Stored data
◇ ◇ ◇ ◇ ◇ ◇ ◇

(* ===== verification/Integrity.v ===== *)
(** * Integrity: the walks that guard a ref before it moves

    Models the reachability walks of [agentstategraph/src/repo.rs]: the first
    object a state tree is missing, the same restricted to what a new tree adds
    over its base, the nearest ancestor that is readable, and the commits
    reachable from a head with the epoch seals they must cover. Each walk reads
    a snapshot of an append-only store, on fuel: one pop per child slot. *)
From S2P Require Import Prelude Objects Json Intents Sessions Commits Epochs Stores Memory Diffs Guards.
From S2P Require Import Ancestry.

(** ** The code *)

Abbreviation ObjectReads := (ObjectId → result StorageError (option Object)).

Fixpoint first_missing_loop (fuel : nat) (get : ObjectReads) (seen : gset ObjectId)
    (stack : list ObjectId) : result (stop StorageError) (option ObjectId) :=
  match fuel with
  | 0 => Err OutOfFuel
  | S fuel' =>
      match stack with
      | [] => Ok None
      | id :: stack' =>
          if decide (id ∈ seen) then first_missing_loop fuel' get seen stack' else
          o ← map_err Fail (get id);
          match o with
          | None => Ok (Some id)
          | Some o => first_missing_loop fuel' get ({[ id ]} ∪ seen) (push_all (children o) stack')
          end
      end
  end.

Definition first_missing_reachable (fuel : nat) (get : ObjectReads) (root : ObjectId) :
    result (stop StorageError) (option ObjectId) :=
  first_missing_loop fuel get ∅ [root].

(** The entries of the base's counterpart of a map, none when it is no map. *)
Definition base_entries (get : ObjectReads) (base : option ObjectId) :
    result (stop StorageError) (gmap string ObjectId) :=
  match base with
  | None => Ok ∅
  | Some b =>
      o ← map_err Fail (get b);
      Ok (match o with Some (ONode (NMap m)) => m | _ => ∅ end)
  end.

Fixpoint first_missing_new_loop (fuel : nat) (get : ObjectReads) (seen : gset ObjectId)
    (stack : list (ObjectId * option ObjectId)) : result (stop StorageError) (option ObjectId) :=
  match fuel with
  | 0 => Err OutOfFuel
  | S fuel' =>
      match stack with
      | [] => Ok None
      | (id, base) :: stack' =>
          if bool_decide (Some id = base) || bool_decide (id ∈ seen)
          then first_missing_new_loop fuel' get seen stack' else
          o ← map_err Fail (get id);
          match o with
          | None => Ok (Some id)
          | Some (OAtom _) => first_missing_new_loop fuel' get ({[ id ]} ∪ seen) stack'
          | Some (ONode (NMap m)) =>
              bs ← base_entries get base;
              first_missing_new_loop fuel' get ({[ id ]} ∪ seen)
                (push_all ((λ kc, (kc.2, bs !! kc.1)) <$> entries m) stack')
          | Some (ONode (NList l)) | Some (ONode (NSet l)) =>
              first_missing_new_loop fuel' get ({[ id ]} ∪ seen)
                (push_all ((λ c, (c, None)) <$> l) stack')
          end
      end
  end.

Definition first_missing_new (fuel : nat) (get : ObjectReads) (base_root new_root : ObjectId) :
    result (stop StorageError) (option ObjectId) :=
  first_missing_new_loop fuel get ∅ [(new_root, Some base_root)].

Section commits.
Context (get_object : ObjectReads) (get : CommitReads).

Definition first_missing_object (fuel : nat) (id : ObjectId) :
    result (stop RepoError) (option ObjectId) :=
  match get id with
  | Err e => Err (Fail (StorageErr e))
  | Ok None => Err (Fail (CommitMissing (oid_short id)))
  | Ok (Some c) =>
      match first_missing_reachable fuel get_object (state_root c) with
      | Ok r => Ok r
      | Err OutOfFuel => Err OutOfFuel
      | Err (Fail e) => Err (Fail (StorageErr e))
      end
  end.

(** [depth] bounds the first-parent chain, [fuel] each tree. *)
Fixpoint nearest_readable_ancestor (depth fuel : nat) (current : option ObjectId) :
    result (stop StorageError) (option ObjectId) :=
  match depth, current with
  | _, None => Ok None
  | 0, _ => Err OutOfFuel
  | S depth', Some id =>
      c ← map_err Fail (get id);
      match c with
      | None => Ok None
      | Some c =>
          missing ← first_missing_reachable fuel get_object (state_root c);
          match missing with
          | None => Ok (Some id)
          | Some _ => nearest_readable_ancestor depth' fuel (head (parents c))
          end
      end
  end.

Fixpoint reachable_commits_loop (fuel : nat) (seen : gset ObjectId) (stack : list ObjectId) :
    result (stop StorageError) (gset ObjectId) :=
  match fuel with
  | 0 => Err OutOfFuel
  | S fuel' =>
      match stack with
      | [] => Ok seen
      | id :: stack' =>
          if decide (id ∈ seen) then reachable_commits_loop fuel' seen stack' else
          let seen' := {[ id ]} ∪ seen in
          c ← map_err Fail (get id);
          match c with
          | None => reachable_commits_loop fuel' seen' stack'
          | Some c => reachable_commits_loop fuel' seen'
              (push_all (filter (λ p, p ∉ seen') (parents c)) stack')
          end
      end
  end.

(** A [HashSet] turned into a vector: the set. *)
Definition reachable_commits_from (fuel : nat) (head : ObjectId) :
    result (stop StorageError) (gset ObjectId) := reachable_commits_loop fuel ∅ [head].
End commits.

◇ ◇ ◇ ◇ ◇ ◇ ◇

Task objective: Beginning with the first line above, transcribe all of the data exactly.

Solved exercise:
(* ===== verification/Integrity.v ===== *)
(** * Integrity: the walks that guard a ref before it moves

    Models the reachability walks of [agentstategraph/src/repo.rs]: the first
    object a state tree is missing, the same restricted to what a new tree adds
    over its base, the nearest ancestor that is readable, and the commits
    reachable from a head with the epoch seals they must cover. Each walk reads
    a snapshot of an append-only store, on fuel: one pop per child slot. *)
From S2P Require Import Prelude Objects Json Intents Sessions Commits Epochs Stores Memory Diffs Guards.
From S2P Require Import Ancestry.

(** ** The code *)

Abbreviation ObjectReads := (ObjectId → result StorageError (option Object)).

Fixpoint first_missing_loop (fuel : nat) (get : ObjectReads) (seen : gset ObjectId)
    (stack : list ObjectId) : result (stop StorageError) (option ObjectId) :=
  match fuel with
  | 0 => Err OutOfFuel
  | S fuel' =>
      match stack with
      | [] => Ok None
      | id :: stack' =>
          if decide (id ∈ seen) then first_missing_loop fuel' get seen stack' else
          o ← map_err Fail (get id);
          match o with
          | None => Ok (Some id)
          | Some o => first_missing_loop fuel' get ({[ id ]} ∪ seen) (push_all (children o) stack')
          end
      end
  end.

Definition first_missing_reachable (fuel : nat) (get : ObjectReads) (root : ObjectId) :
    result (stop StorageError) (option ObjectId) :=
  first_missing_loop fuel get ∅ [root].

(** The entries of the base's counterpart of a map, none when it is no map. *)
Definition base_entries (get : ObjectReads) (base : option ObjectId) :
    result (stop StorageError) (gmap string ObjectId) :=
  match base with
  | None => Ok ∅
  | Some b =>
      o ← map_err Fail (get b);
      Ok (match o with Some (ONode (NMap m)) => m | _ => ∅ end)
  end.

Fixpoint first_missing_new_loop (fuel : nat) (get : ObjectReads) (seen : gset ObjectId)
    (stack : list (ObjectId * option ObjectId)) : result (stop StorageError) (option ObjectId) :=
  match fuel with
  | 0 => Err OutOfFuel
  | S fuel' =>
      match stack with
      | [] => Ok None
      | (id, base) :: stack' =>
          if bool_decide (Some id = base) || bool_decide (id ∈ seen)
          then first_missing_new_loop fuel' get seen stack' else
          o ← map_err Fail (get id);
          match o with
          | None => Ok (Some id)
          | Some (OAtom _) => first_missing_new_loop fuel' get ({[ id ]} ∪ seen) stack'
          | Some (ONode (NMap m)) =>
              bs ← base_entries get base;
              first_missing_new_loop fuel' get ({[ id ]} ∪ seen)
                (push_all ((λ kc, (kc.2, bs !! kc.1)) <$> entries m) stack')
          | Some (ONode (NList l)) | Some (ONode (NSet l)) =>
              first_missing_new_loop fuel' get ({[ id ]} ∪ seen)
                (push_all ((λ c, (c, None)) <$> l) stack')
          end
      end
  end.

Definition first_missing_new (fuel : nat) (get : ObjectReads) (base_root new_root : ObjectId) :
    result (stop StorageError) (option ObjectId) :=
  first_missing_new_loop fuel get ∅ [(new_root, Some base_root)].

Section commits.
Context (get_object : ObjectReads) (get : CommitReads).

Definition first_missing_object (fuel : nat) (id : ObjectId) :
    result (stop RepoError) (option ObjectId) :=
  match get id with
  | Err e => Err (Fail (StorageErr e))
  | Ok None => Err (Fail (CommitMissing (oid_short id)))
  | Ok (Some c) =>
      match first_missing_reachable fuel get_object (state_root c) with
      | Ok r => Ok r
      | Err OutOfFuel => Err OutOfFuel
      | Err (Fail e) => Err (Fail (StorageErr e))
      end
  end.

(** [depth] bounds the first-parent chain, [fuel] each tree. *)
Fixpoint nearest_readable_ancestor (depth fuel : nat) (current : option ObjectId) :
    result (stop StorageError) (option ObjectId) :=
  match depth, current with
  | _, None => Ok None
  | 0, _ => Err OutOfFuel
  | S depth', Some id =>
      c ← map_err Fail (get id);
      match c with
      | None => Ok None
      | Some c =>
          missing ← first_missing_reachable fuel get_object (state_root c);
          match missing with
          | None => Ok (Some id)
          | Some _ => nearest_readable_ancestor depth' fuel (head (parents c))
          end
      end
  end.

Fixpoint reachable_commits_loop (fuel : nat) (seen : gset ObjectId) (stack : list ObjectId) :
    result (stop StorageError) (gset ObjectId) :=
  match fuel with
  | 0 => Err OutOfFuel
  | S fuel' =>
      match stack with
      | [] => Ok seen
      | id :: stack' =>
          if decide (id ∈ seen) then reachable_commits_loop fuel' seen stack' else
          let seen' := {[ id ]} ∪ seen in
          c ← map_err Fail (get id);
          match c with
          | None => reachable_commits_loop fuel' seen' stack'
          | Some c => reachable_commits_loop fuel' seen'
              (push_all (filter (λ p, p ∉ seen') (parents c)) stack')
          end
      end
  end.

(** A [HashSet] turned into a vector: the set. *)
Definition reachable_commits_from (fuel : nat) (head : ObjectId) :
    result (stop StorageError) (gset ObjectId) := reachable_commits_loop fuel ∅ [head].
End commits.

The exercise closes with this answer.